> **TASK INPUT**

+===+

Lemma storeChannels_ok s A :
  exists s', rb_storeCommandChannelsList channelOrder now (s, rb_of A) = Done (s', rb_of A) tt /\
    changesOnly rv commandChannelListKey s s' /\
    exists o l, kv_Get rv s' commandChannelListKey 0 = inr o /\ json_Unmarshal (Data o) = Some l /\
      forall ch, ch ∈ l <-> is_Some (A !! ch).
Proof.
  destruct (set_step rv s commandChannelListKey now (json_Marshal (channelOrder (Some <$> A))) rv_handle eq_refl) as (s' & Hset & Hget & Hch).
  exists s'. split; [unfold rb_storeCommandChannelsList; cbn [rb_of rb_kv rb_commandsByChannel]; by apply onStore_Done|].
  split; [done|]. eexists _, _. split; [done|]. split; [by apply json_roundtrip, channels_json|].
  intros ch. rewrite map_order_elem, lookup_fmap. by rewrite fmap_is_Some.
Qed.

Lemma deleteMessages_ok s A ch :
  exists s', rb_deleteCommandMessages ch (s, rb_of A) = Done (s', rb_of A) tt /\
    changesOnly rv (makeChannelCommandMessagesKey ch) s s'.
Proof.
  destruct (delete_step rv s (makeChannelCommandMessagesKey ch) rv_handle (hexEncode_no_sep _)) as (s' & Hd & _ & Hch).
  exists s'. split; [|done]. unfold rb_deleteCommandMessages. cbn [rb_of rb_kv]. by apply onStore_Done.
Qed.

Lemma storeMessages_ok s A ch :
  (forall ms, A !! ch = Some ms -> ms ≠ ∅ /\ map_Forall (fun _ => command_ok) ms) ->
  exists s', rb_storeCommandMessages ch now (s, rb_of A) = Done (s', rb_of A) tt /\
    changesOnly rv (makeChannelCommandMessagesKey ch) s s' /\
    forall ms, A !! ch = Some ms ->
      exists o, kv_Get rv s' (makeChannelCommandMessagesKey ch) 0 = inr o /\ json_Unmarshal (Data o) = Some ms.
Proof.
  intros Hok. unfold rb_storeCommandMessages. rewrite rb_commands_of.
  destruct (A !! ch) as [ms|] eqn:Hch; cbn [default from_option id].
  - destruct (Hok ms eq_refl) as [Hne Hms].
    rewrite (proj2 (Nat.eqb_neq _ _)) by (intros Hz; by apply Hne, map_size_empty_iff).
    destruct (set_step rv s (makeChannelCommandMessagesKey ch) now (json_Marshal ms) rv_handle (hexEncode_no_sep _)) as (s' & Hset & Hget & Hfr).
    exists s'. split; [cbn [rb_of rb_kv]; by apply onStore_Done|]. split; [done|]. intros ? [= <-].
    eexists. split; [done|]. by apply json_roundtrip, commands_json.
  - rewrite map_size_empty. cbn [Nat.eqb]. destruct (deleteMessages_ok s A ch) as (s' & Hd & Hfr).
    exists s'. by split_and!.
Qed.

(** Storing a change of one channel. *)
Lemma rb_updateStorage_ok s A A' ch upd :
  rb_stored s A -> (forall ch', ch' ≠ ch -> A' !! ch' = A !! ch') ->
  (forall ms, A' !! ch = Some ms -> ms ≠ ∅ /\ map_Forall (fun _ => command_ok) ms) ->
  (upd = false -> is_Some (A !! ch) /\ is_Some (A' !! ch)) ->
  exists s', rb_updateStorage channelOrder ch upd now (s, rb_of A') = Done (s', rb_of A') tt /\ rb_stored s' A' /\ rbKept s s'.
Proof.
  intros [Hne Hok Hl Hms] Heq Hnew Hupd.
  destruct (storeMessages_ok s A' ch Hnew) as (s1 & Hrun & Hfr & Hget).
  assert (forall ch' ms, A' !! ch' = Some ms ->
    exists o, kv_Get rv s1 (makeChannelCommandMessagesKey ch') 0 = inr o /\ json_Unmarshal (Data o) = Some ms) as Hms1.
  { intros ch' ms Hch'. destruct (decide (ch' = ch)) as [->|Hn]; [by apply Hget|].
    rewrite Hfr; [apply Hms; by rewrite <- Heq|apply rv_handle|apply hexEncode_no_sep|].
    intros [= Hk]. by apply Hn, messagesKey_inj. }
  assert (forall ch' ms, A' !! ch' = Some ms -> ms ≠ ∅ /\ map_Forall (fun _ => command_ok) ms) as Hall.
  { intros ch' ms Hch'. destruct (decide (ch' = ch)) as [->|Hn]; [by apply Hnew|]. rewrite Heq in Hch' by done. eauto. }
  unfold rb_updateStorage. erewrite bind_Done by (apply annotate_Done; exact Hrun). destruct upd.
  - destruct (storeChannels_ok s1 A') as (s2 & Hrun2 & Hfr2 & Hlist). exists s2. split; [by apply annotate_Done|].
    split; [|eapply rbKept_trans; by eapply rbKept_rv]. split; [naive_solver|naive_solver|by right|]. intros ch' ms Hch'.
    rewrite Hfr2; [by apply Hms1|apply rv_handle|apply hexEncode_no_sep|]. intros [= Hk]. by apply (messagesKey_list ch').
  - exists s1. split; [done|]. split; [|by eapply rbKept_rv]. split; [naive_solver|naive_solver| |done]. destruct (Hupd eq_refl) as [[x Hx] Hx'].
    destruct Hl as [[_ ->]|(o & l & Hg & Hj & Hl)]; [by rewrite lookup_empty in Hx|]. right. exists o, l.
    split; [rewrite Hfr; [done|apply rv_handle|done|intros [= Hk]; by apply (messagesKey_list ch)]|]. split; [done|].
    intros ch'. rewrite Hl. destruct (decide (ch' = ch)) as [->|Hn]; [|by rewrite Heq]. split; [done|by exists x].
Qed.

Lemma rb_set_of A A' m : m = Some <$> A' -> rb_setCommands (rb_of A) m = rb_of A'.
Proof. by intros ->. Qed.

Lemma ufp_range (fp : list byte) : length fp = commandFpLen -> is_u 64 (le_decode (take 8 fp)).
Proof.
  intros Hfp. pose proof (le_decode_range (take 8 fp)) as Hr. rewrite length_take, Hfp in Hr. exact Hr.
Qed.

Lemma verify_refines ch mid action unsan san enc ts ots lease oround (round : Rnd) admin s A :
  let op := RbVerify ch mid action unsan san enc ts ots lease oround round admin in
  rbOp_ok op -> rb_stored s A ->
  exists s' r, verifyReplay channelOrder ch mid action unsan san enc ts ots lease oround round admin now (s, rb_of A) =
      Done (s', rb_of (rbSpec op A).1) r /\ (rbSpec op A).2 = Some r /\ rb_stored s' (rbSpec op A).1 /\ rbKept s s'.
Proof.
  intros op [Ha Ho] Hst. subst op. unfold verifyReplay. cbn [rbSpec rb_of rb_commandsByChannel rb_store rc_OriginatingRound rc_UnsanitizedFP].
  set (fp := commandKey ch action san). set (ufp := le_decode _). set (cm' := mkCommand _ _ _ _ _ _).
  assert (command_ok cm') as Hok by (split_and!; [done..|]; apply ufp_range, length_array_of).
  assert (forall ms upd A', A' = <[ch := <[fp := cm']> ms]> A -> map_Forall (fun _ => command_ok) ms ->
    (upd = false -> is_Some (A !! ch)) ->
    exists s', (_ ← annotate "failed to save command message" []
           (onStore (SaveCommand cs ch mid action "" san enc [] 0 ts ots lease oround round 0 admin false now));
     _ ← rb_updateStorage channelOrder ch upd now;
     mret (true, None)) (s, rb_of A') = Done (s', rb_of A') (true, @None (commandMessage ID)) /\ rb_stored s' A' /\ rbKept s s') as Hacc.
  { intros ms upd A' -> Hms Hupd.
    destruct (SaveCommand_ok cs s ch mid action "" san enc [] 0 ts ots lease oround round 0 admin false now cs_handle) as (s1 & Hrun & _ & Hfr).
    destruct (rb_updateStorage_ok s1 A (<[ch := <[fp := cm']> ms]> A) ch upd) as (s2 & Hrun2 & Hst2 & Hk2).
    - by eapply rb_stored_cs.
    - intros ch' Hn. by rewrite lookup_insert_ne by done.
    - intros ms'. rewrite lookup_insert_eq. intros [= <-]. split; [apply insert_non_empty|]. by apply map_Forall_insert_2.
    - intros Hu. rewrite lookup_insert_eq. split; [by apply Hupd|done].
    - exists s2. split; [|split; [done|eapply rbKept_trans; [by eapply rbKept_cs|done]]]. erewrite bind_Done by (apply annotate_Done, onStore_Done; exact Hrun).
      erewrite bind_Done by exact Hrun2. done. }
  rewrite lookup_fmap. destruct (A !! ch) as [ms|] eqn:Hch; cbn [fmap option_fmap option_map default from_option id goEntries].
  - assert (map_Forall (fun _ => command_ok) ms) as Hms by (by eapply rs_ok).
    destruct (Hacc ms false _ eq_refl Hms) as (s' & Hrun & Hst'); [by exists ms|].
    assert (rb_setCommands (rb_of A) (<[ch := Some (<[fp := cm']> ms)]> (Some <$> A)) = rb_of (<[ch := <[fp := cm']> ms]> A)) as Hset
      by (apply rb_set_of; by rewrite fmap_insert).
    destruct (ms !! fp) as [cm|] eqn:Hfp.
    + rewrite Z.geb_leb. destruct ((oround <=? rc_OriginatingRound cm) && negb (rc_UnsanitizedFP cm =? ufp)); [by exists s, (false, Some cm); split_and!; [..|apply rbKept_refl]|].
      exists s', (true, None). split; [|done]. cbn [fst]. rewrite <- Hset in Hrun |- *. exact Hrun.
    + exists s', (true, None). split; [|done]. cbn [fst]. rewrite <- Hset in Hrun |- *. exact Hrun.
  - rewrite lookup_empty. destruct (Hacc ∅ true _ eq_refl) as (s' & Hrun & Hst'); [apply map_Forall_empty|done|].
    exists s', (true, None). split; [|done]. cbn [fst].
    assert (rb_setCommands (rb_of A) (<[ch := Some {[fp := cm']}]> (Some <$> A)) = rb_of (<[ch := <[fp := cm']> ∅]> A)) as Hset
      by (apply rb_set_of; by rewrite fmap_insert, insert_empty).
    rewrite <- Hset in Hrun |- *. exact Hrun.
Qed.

+===+

> **WHAT IS REQUIRED**
Only the lines from the beginning of the listing through the line containing "eexists. split; [done|]." are wanted, each restated word for word.

> **EXERCISE RESULT**
Lemma storeChannels_ok s A :
  exists s', rb_storeCommandChannelsList channelOrder now (s, rb_of A) = Done (s', rb_of A) tt /\
    changesOnly rv commandChannelListKey s s' /\
    exists o l, kv_Get rv s' commandChannelListKey 0 = inr o /\ json_Unmarshal (Data o) = Some l /\
      forall ch, ch ∈ l <-> is_Some (A !! ch).
Proof.
  destruct (set_step rv s commandChannelListKey now (json_Marshal (channelOrder (Some <$> A))) rv_handle eq_refl) as (s' & Hset & Hget & Hch).
  exists s'. split; [unfold rb_storeCommandChannelsList; cbn [rb_of rb_kv rb_commandsByChannel]; by apply onStore_Done|].
  split; [done|]. eexists _, _. split; [done|]. split; [by apply json_roundtrip, channels_json|].
  intros ch. rewrite map_order_elem, lookup_fmap. by rewrite fmap_is_Some.
Qed.

Lemma deleteMessages_ok s A ch :
  exists s', rb_deleteCommandMessages ch (s, rb_of A) = Done (s', rb_of A) tt /\
    changesOnly rv (makeChannelCommandMessagesKey ch) s s'.
Proof.
  destruct (delete_step rv s (makeChannelCommandMessagesKey ch) rv_handle (hexEncode_no_sep _)) as (s' & Hd & _ & Hch).
  exists s'. split; [|done]. unfold rb_deleteCommandMessages. cbn [rb_of rb_kv]. by apply onStore_Done.
Qed.

Lemma storeMessages_ok s A ch :
  (forall ms, A !! ch = Some ms -> ms ≠ ∅ /\ map_Forall (fun _ => command_ok) ms) ->
  exists s', rb_storeCommandMessages ch now (s, rb_of A) = Done (s', rb_of A) tt /\
    changesOnly rv (makeChannelCommandMessagesKey ch) s s' /\
    forall ms, A !! ch = Some ms ->
      exists o, kv_Get rv s' (makeChannelCommandMessagesKey ch) 0 = inr o /\ json_Unmarshal (Data o) = Some ms.
Proof.
  intros Hok. unfold rb_storeCommandMessages. rewrite rb_commands_of.
  destruct (A !! ch) as [ms|] eqn:Hch; cbn [default from_option id].
  - destruct (Hok ms eq_refl) as [Hne Hms].
    rewrite (proj2 (Nat.eqb_neq _ _)) by (intros Hz; by apply Hne, map_size_empty_iff).
    destruct (set_step rv s (makeChannelCommandMessagesKey ch) now (json_Marshal ms) rv_handle (hexEncode_no_sep _)) as (s' & Hset & Hget & Hfr).
    exists s'. split; [cbn [rb_of rb_kv]; by apply onStore_Done|]. split; [done|]. intros ? [= <-].
    eexists. split; [done|]. by apply json_roundtrip, commands_json.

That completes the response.